[Collected data entries]
- - -

(* ===== verification/SnoopFilter.v ===== *)
(** * The snoop filter (mem/snoop_filter.hh, mem/snoop_filter.cc)

    The filter of a coherent crossbar: for every cache line the ports with a
    request in flight and the ports that may hold the line, as bit masks over
    the snooping ports.  A slave port is its identifier and the answer of
    [isSnooping].  The iterator kept between [lookupRequest] and
    [finishRequest] is the key it points at, or dangling once the entry has been
    erased; masks ([std::bitset<256>]) are integers. *)

From S2P Require Import Prelude Packet Request PacketData.

Definition SNOOP_MASK_SIZE : Z := 256.
Definition InvalidPortID : Z := -1.
Definition LineSecure : Z := 1.

Record SlavePort := mkSlavePort { sp_id : nat; sp_isSnooping : bool }.

Record SnoopItem := mkItem { requested : Z; holder : Z }.
Definition null_item : SnoopItem := mkItem 0 0.
Definition interested (i : SnoopItem) : Z := Z.lor (holder i) (requested i).

Inductive LookupIt := ItEnd | ItAt (line : Z) | ItDangling.
#[global] Instance LookupIt_eq_dec : EqDecision LookupIt.
Proof. solve_decision. Defined.

Record SnoopFilter := mkSF {
  cachedLocations : gmap Z SnoopItem;
  req_it : LookupIt;                  (* reqLookupResult.it *)
  retryItem : SnoopItem;
  sf_slavePorts : list SlavePort;
  localSlavePortIds : list Z;
  linesize : Z;
  lookupLatency : Z;
  maxEntryCount : Z;
  totRequests : Z; hitSingleRequests : Z; hitMultiRequests : Z;
  totSnoops : Z; hitSingleSnoops : Z; hitMultiSnoops : Z
}.
Abbreviation F := (M SnoopFilter).

Definition set_cachedLocations (m : gmap Z SnoopItem) (f : SnoopFilter) : SnoopFilter :=
  mkSF m (req_it f) (retryItem f) (sf_slavePorts f) (localSlavePortIds f) (linesize f) (lookupLatency f)
    (maxEntryCount f) (totRequests f) (hitSingleRequests f) (hitMultiRequests f)
    (totSnoops f) (hitSingleSnoops f) (hitMultiSnoops f).
Definition set_lookup (it : LookupIt) (i : SnoopItem) (f : SnoopFilter) : SnoopFilter :=
  mkSF (cachedLocations f) it i (sf_slavePorts f) (localSlavePortIds f) (linesize f) (lookupLatency f)
    (maxEntryCount f) (totRequests f) (hitSingleRequests f) (hitMultiRequests f)
    (totSnoops f) (hitSingleSnoops f) (hitMultiSnoops f).
Definition set_ports (ps : list SlavePort) (ids : list Z) (f : SnoopFilter) : SnoopFilter :=
  mkSF (cachedLocations f) (req_it f) (retryItem f) ps ids (linesize f) (lookupLatency f)
    (maxEntryCount f) (totRequests f) (hitSingleRequests f) (hitMultiRequests f)
    (totSnoops f) (hitSingleSnoops f) (hitMultiSnoops f).
Definition count_request (t s m : Z) (f : SnoopFilter) : SnoopFilter :=
  mkSF (cachedLocations f) (req_it f) (retryItem f) (sf_slavePorts f) (localSlavePortIds f) (linesize f)
    (lookupLatency f) (maxEntryCount f) (totRequests f + t) (hitSingleRequests f + s) (hitMultiRequests f + m)
    (totSnoops f) (hitSingleSnoops f) (hitMultiSnoops f).
Definition count_snoop (t s m : Z) (f : SnoopFilter) : SnoopFilter :=
  mkSF (cachedLocations f) (req_it f) (retryItem f) (sf_slavePorts f) (localSlavePortIds f) (linesize f)
    (lookupLatency f) (maxEntryCount f) (totRequests f) (hitSingleRequests f) (hitMultiRequests f)
    (totSnoops f + t) (hitSingleSnoops f + s) (hitMultiSnoops f + m).

Definition new_SnoopFilter (cacheLineSize lookup_latency max_capacity : Z) : SnoopFilter :=
  mkSF ∅ ItEnd null_item [] [] cacheLineSize lookup_latency (max_capacity / cacheLineSize) 0 0 0 0 0 0.

(** ** Masks *)

(** [bitset::count() == 1] *)
Definition mask_count (m : Z) : nat :=
  length (filter (fun i => Z.testbit m (Z.of_nat i) = true) (seq 0 (Z.to_nat SNOOP_MASK_SIZE))).

(** [setSlavePorts]: snooping ports get consecutive mask bits. *)
Fixpoint assign_ports (ports : list SlavePort) (id : Z) (snooping : list SlavePort) (ids : list Z)
    : res (Z * list SlavePort * list Z) :=
  match ports with
  | [] => Ok (id, snooping, ids)
  | p :: rest =>
      if sp_isSnooping p then
        if bool_decide (sp_id p < length ids)%nat
        then assign_ports rest (id + 1) (snooping ++ [p]) (<[sp_id p := id]> ids)
        else Err (EUndefined "localSlavePortIds out of range")
      else assign_ports rest id snooping ids
  end.

Definition setSlavePorts (ports : list SlavePort) : F unit :=
  f ← get;
  '(id, snooping, ids) ← lift (assign_ports ports 0 (sf_slavePorts f)
    (take (length ports) (localSlavePortIds f)
     ++ replicate (length ports - length (localSlavePortIds f)) InvalidPortID));
  modify (set_ports snooping ids);;
  fatal_if (SNOOP_MASK_SIZE <? id) "Snoop filter only supports 256 snooping ports".

(** Shifting a [bitset] by its size or more (here: by [size_t(-1)]) clears it. *)
Definition portToMask (f : SnoopFilter) (p : SlavePort) : res Z :=
  if sp_isSnooping p then
    match localSlavePortIds f !! sp_id p with
    | Some i => Ok (if (0 <=? i) && (i <? SNOOP_MASK_SIZE) then Z.shiftl 1 i else 0)
    | None => Err (EUndefined "localSlavePortIds out of range")
    end
  else Ok 0.

Fixpoint ports_in_mask (f : SnoopFilter) (ports : list SlavePort) (mask : Z) : res (list SlavePort) :=
  match ports with
  | [] => Ok []
  | p :: rest =>
      m ← portToMask f p;
      l ← ports_in_mask f rest mask;
      Ok (if negb (Z.land mask m =? 0) then p :: l else l)
  end.
Definition maskToPortList (f : SnoopFilter) (mask : Z) : res (list SlavePort) :=
  ports_in_mask f (sf_slavePorts f) mask.

Definition snoopSelected (ports : list SlavePort) : F (list SlavePort * Z) :=
  latency ← gets lookupLatency; mret (ports, latency).
Definition snoopDown : F (list SlavePort * Z) := snoopSelected [].

(** ** Operations *)

Definition line_addr (f : SnoopFilter) (pkt : Pkt) : res Z :=
  a ← getBlockAddr (linesize f) pkt;
  s ← isSecure pkt;
  Ok (if s : bool then Z.lor a LineSecure else a).

Definition put_item (line : Z) (i : SnoopItem) : F unit :=
  modify (fun f => set_cachedLocations (<[line := i]> (cachedLocations f)) f).

Definition eraseIfNullEntry (line : Z) : F unit :=
  f ← get;
  match cachedLocations f !! line with
  | None => throw (EUndefined "dereferencing the end iterator")
  | Some i =>
      when_ (Z.lor (requested i) (holder i) =? 0)
        (modify (set_cachedLocations (delete line (cachedLocations f)));;
         when_ (bool_decide (req_it f = ItAt line)) (modify (set_lookup ItDangling (retryItem f))))
  end.

(** What [lookupRequest] makes of the entry when it tracks the request. *)
Definition track_request (pkt : Pkt) (req_port : Z) (i : SnoopItem) : res SnoopItem :=
  if needsResponse (p_cmd pkt) then
    if negb (cacheResponding pkt) then
      panic_r (negb (Z.land (requested i) req_port =? 0)) "double request";;
      Ok (mkItem (Z.lor (requested i) req_port) (holder i))
    else
      panic_r (Z.land (holder i) req_port =? 0) "Need to hold the value!";; Ok i
  else
    assert_r (isEviction (p_cmd pkt)) "cpkt->isEviction()";;
    panic_r (Z.land (holder i) req_port =? 0) "requester is not a holder";;
    Ok (if negb (isBlockCached pkt) then mkItem (requested i) (Z.ldiff (holder i) req_port) else i).

Definition allocates (pkt : Pkt) (slave_port : SlavePort) : bool :=
  negb (isUncacheable (p_req pkt)) && sp_isSnooping slave_port && fromCache (p_cmd pkt).

Definition lookupRequest (pkt : Pkt) (slave_port : SlavePort) : F (list SlavePort * Z) :=
  let allocate := allocates pkt slave_port in
  f ← get;
  line ← lift (line_addr f pkt);
  req_port ← lift (portToMask f slave_port);
  let is_hit := bool_decide (is_Some (cachedLocations f !! line)) in
  modify (set_lookup (if is_hit then ItAt line else ItEnd) (retryItem f));;
  if negb is_hit && negb allocate then snoopDown
  else
    let sf_item := default null_item (cachedLocations f !! line) in
    when_ (negb is_hit) (put_item line null_item);;
    modify (set_lookup (ItAt line) sf_item);;
    modify (count_request 1
      (if is_hit then if Nat.eqb (mask_count (interested sf_item)) 1 then 1 else 0 else 0)
      (if is_hit then if Nat.eqb (mask_count (interested sf_item)) 1 then 0 else 1 else 0));;
    let others := Z.ldiff (interested sf_item) req_port in
    when_ allocate
      (new_item ← lift (track_request pkt req_port sf_item);
       put_item line new_item);;
    ports ← lift (maskToPortList f others);
    snoopSelected ports.

Definition finishRequest (will_retry : bool) (addr : Z) (is_secure : bool) : F unit :=
  f ← get;
  match req_it f with
  | ItEnd => mret tt
  | ItDangling => throw (EUndefined "dereferencing an erased iterator")
  | ItAt line =>
      let a := Z.ldiff addr (blk_mask (linesize f)) in
      let line_addr := if is_secure then Z.lor a LineSecure else a in
      assert_ (line =? line_addr) "reqLookupResult.it->first == line_addr";;
      when_ will_retry (put_item line (retryItem f));;
      eraseIfNullEntry line
  end.

Definition lookupSnoop (pkt : Pkt) : F (list SlavePort * Z) :=
  assert_ (isRequest (p_cmd pkt)) "cpkt->isRequest()";;
  f ← get;
  line ← lift (line_addr f pkt);
  let sf_it := cachedLocations f !! line in
  panic_if (negb (bool_decide (is_Some sf_it)) && (maxEntryCount f <=? Z.of_nat (size (cachedLocations f))))
    "snoop filter exceeded capacity";;
  match sf_it with
  | None => snoopDown
  | Some sf_item =>
      modify (count_snoop 1 (if Nat.eqb (mask_count (interested sf_item)) 1 then 1 else 0)
                            (if Nat.eqb (mask_count (interested sf_item)) 1 then 0 else 1));;
      assert_ (isWriteback (p_cmd pkt) || isUncacheable (p_req pkt)
               || Bool.eqb (isInvalidate (p_cmd pkt)) (needsWritable (p_cmd pkt))
               || isCacheMaintenance (p_req pkt)) "invalidate matches writable";;
      when_ (isInvalidate (p_cmd pkt) && (requested sf_item =? 0))
        (put_item line (mkItem (requested sf_item) 0);; eraseIfNullEntry line);;
      ports ← lift (maskToPortList f (interested sf_item));
      snoopSelected ports
  end.

Definition updateSnoopResponse (pkt : Pkt) (rsp_port req_port : SlavePort) : F unit :=
  assert_ (isResponse (p_cmd pkt)) "cpkt->isResponse()";;
  assert_ (cacheResponding pkt) "cpkt->cacheResponding()";;
  if isUncacheable (p_req pkt) || negb (sp_isSnooping req_port) then mret tt
  else
    f ← get;
    line ← lift (line_addr f pkt);
    rsp_mask ← lift (portToMask f rsp_port);
    req_mask ← lift (portToMask f req_port);
    let sf_item := default null_item (cachedLocations f !! line) in
    panic_if (Z.land (holder sf_item) rsp_mask =? 0) "does not have the line";;
    panic_if (Z.land (requested sf_item) req_mask =? 0) "missing the original request";;
    assert_ (negb (isWriteback (p_cmd pkt))) "!cpkt->isWriteback()";;
    let h := if negb (hasSharers pkt) then 0 else holder sf_item in
    let new := mkItem (Z.ldiff (requested sf_item) req_mask) (Z.lor h req_mask) in
    assert_ (negb (Z.lor (requested new) (holder new) =? 0)) "(sf_item.requested | sf_item.holder).any()";;
    put_item line new.

Definition updateSnoopForward (pkt : Pkt) : F unit :=
  assert_ (isResponse (p_cmd pkt)) "cpkt->isResponse()";;
  assert_ (cacheResponding pkt) "cpkt->cacheResponding()";;
  f ← get;
  line ← lift (line_addr f pkt);
  match cachedLocations f !! line with
  | None => mret tt
  | Some sf_item =>
      when_ (negb (hasSharers pkt))
        (put_item line (mkItem (requested sf_item) 0);; eraseIfNullEntry line)
  end.

Definition updateResponse (pkt : Pkt) (slave_port : SlavePort) : F unit :=
  assert_ (isResponse (p_cmd pkt)) "cpkt->isResponse()";;
  if isUncacheable (p_req pkt) || negb (sp_isSnooping slave_port) then mret tt
  else
    f ← get;
    line ← lift (line_addr f pkt);
    match cachedLocations f !! line with
    | None => mret tt
    | Some sf_item =>
        slave_mask ← lift (portToMask f slave_port);
        panic_if (Z.land (requested sf_item) slave_mask =? 0) "missing request bit";;
        let r := Z.ldiff (requested sf_item) slave_mask in
        if isCacheMaintenance (p_req pkt) then
          put_item line (mkItem r (if isInvalidate (p_cmd pkt) then Z.ldiff (holder sf_item) slave_mask
                                   else holder sf_item));;
          eraseIfNullEntry line
        else
          let h := Z.lor (holder sf_item) slave_mask in
          assert_ (negb (Z.lor h r =? 0)) "(sf_item.holder | sf_item.requested).any()";;
          put_item line (mkItem r h)
    end.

- - -

WHAT IS NEEDED: Give back, word for word, only the lines above from the line holding "Record SnoopFilter := mkSF" to the line holding "Abbreviation F := (M SnoopFilter).", both included.

WRITTEN SOLUTION:
Record SnoopFilter := mkSF {
  cachedLocations : gmap Z SnoopItem;
  req_it : LookupIt;                  (* reqLookupResult.it *)
  retryItem : SnoopItem;
  sf_slavePorts : list SlavePort;
  localSlavePortIds : list Z;
  linesize : Z;
  lookupLatency : Z;
  maxEntryCount : Z;
  totRequests : Z; hitSingleRequests : Z; hitMultiRequests : Z;
  totSnoops : Z; hitSingleSnoops : Z; hitMultiSnoops : Z
}.
Abbreviation F := (M SnoopFilter).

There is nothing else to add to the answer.